PROBLEM REQUIREMENTS:
Find the line containing "(** The pieces" in the entries below. Restate it and each line after it, word for word, up to and including the line containing "- destruct pre as [|y pre].".

INPUT RECORDS:
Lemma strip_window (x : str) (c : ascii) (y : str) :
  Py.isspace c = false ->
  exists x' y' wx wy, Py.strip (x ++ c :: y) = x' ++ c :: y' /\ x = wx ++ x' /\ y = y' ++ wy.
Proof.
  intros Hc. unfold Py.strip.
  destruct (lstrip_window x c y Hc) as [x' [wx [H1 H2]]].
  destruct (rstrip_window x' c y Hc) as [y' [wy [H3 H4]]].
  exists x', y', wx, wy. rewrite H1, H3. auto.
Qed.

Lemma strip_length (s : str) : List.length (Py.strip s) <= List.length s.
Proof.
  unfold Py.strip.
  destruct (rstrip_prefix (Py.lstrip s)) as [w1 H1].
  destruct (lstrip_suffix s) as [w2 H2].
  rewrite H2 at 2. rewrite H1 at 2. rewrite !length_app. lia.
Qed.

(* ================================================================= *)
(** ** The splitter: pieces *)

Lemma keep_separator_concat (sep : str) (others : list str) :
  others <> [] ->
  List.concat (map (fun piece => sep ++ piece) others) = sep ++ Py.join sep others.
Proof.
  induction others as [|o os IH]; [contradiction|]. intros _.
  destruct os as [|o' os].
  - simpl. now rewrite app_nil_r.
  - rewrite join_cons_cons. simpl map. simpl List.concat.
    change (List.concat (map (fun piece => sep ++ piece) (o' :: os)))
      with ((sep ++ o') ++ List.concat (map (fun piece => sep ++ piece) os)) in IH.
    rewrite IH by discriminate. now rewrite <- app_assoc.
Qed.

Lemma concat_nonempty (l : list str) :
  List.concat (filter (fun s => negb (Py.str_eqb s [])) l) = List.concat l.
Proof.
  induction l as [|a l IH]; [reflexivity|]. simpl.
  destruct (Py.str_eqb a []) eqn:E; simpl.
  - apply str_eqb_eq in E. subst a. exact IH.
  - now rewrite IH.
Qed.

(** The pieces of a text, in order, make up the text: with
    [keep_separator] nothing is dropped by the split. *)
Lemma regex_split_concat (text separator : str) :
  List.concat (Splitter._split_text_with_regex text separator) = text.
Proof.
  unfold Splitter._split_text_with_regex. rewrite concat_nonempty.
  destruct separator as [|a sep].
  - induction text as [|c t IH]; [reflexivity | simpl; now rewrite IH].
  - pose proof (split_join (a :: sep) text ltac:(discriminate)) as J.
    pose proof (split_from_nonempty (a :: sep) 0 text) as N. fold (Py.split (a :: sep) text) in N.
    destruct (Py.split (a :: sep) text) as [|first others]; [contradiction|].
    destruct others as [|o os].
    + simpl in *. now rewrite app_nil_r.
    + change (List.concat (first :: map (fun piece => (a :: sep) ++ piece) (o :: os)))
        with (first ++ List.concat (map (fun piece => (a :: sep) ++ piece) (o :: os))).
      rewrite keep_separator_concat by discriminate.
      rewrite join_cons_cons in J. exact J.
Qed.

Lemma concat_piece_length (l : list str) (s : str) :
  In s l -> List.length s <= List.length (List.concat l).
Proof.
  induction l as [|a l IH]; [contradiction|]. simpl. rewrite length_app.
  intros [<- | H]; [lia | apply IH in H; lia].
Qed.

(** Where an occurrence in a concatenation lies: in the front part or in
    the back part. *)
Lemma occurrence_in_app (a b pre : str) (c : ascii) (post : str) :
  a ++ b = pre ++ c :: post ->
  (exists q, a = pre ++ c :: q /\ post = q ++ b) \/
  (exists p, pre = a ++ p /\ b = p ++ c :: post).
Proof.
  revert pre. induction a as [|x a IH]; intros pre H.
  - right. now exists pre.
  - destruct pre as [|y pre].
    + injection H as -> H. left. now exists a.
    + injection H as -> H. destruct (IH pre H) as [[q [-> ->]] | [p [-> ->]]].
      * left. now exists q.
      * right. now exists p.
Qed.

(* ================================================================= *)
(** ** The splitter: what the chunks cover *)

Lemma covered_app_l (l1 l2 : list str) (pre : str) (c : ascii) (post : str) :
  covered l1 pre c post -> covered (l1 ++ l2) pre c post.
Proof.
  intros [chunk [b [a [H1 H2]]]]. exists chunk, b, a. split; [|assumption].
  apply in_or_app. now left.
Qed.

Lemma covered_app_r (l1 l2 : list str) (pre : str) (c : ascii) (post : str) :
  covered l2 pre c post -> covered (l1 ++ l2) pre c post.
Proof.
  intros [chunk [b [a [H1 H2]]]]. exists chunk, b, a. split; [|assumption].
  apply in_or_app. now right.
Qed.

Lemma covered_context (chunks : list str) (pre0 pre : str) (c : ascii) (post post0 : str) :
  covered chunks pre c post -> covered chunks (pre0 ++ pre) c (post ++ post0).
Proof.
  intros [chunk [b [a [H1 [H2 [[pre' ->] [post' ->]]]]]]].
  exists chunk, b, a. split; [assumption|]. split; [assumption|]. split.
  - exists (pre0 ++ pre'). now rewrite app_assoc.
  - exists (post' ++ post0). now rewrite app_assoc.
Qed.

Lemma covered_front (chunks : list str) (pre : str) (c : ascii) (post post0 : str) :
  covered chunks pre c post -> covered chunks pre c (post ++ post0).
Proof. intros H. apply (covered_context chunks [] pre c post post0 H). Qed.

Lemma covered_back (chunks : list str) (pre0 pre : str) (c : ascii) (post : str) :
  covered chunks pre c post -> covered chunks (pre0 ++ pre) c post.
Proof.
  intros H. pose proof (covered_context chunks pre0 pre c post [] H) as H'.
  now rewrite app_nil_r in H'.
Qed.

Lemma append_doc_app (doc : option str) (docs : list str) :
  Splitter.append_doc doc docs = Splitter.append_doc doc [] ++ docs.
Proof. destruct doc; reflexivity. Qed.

TASK SOLUTION:
(** The pieces of a text, in order, make up the text: with
    [keep_separator] nothing is dropped by the split. *)
Lemma regex_split_concat (text separator : str) :
  List.concat (Splitter._split_text_with_regex text separator) = text.
Proof.
  unfold Splitter._split_text_with_regex. rewrite concat_nonempty.
  destruct separator as [|a sep].
  - induction text as [|c t IH]; [reflexivity | simpl; now rewrite IH].
  - pose proof (split_join (a :: sep) text ltac:(discriminate)) as J.
    pose proof (split_from_nonempty (a :: sep) 0 text) as N. fold (Py.split (a :: sep) text) in N.
    destruct (Py.split (a :: sep) text) as [|first others]; [contradiction|].
    destruct others as [|o os].
    + simpl in *. now rewrite app_nil_r.
    + change (List.concat (first :: map (fun piece => (a :: sep) ++ piece) (o :: os)))
        with (first ++ List.concat (map (fun piece => (a :: sep) ++ piece) (o :: os))).
      rewrite keep_separator_concat by discriminate.
      rewrite join_cons_cons in J. exact J.
Qed.

Lemma concat_piece_length (l : list str) (s : str) :
  In s l -> List.length s <= List.length (List.concat l).
Proof.
  induction l as [|a l IH]; [contradiction|]. simpl. rewrite length_app.
  intros [<- | H]; [lia | apply IH in H; lia].
Qed.

(** Where an occurrence in a concatenation lies: in the front part or in
    the back part. *)
Lemma occurrence_in_app (a b pre : str) (c : ascii) (post : str) :
  a ++ b = pre ++ c :: post ->
  (exists q, a = pre ++ c :: q /\ post = q ++ b) \/
  (exists p, pre = a ++ p /\ b = p ++ c :: post).
Proof.
  revert pre. induction a as [|x a IH]; intros pre H.
  - right. now exists pre.
  - destruct pre as [|y pre].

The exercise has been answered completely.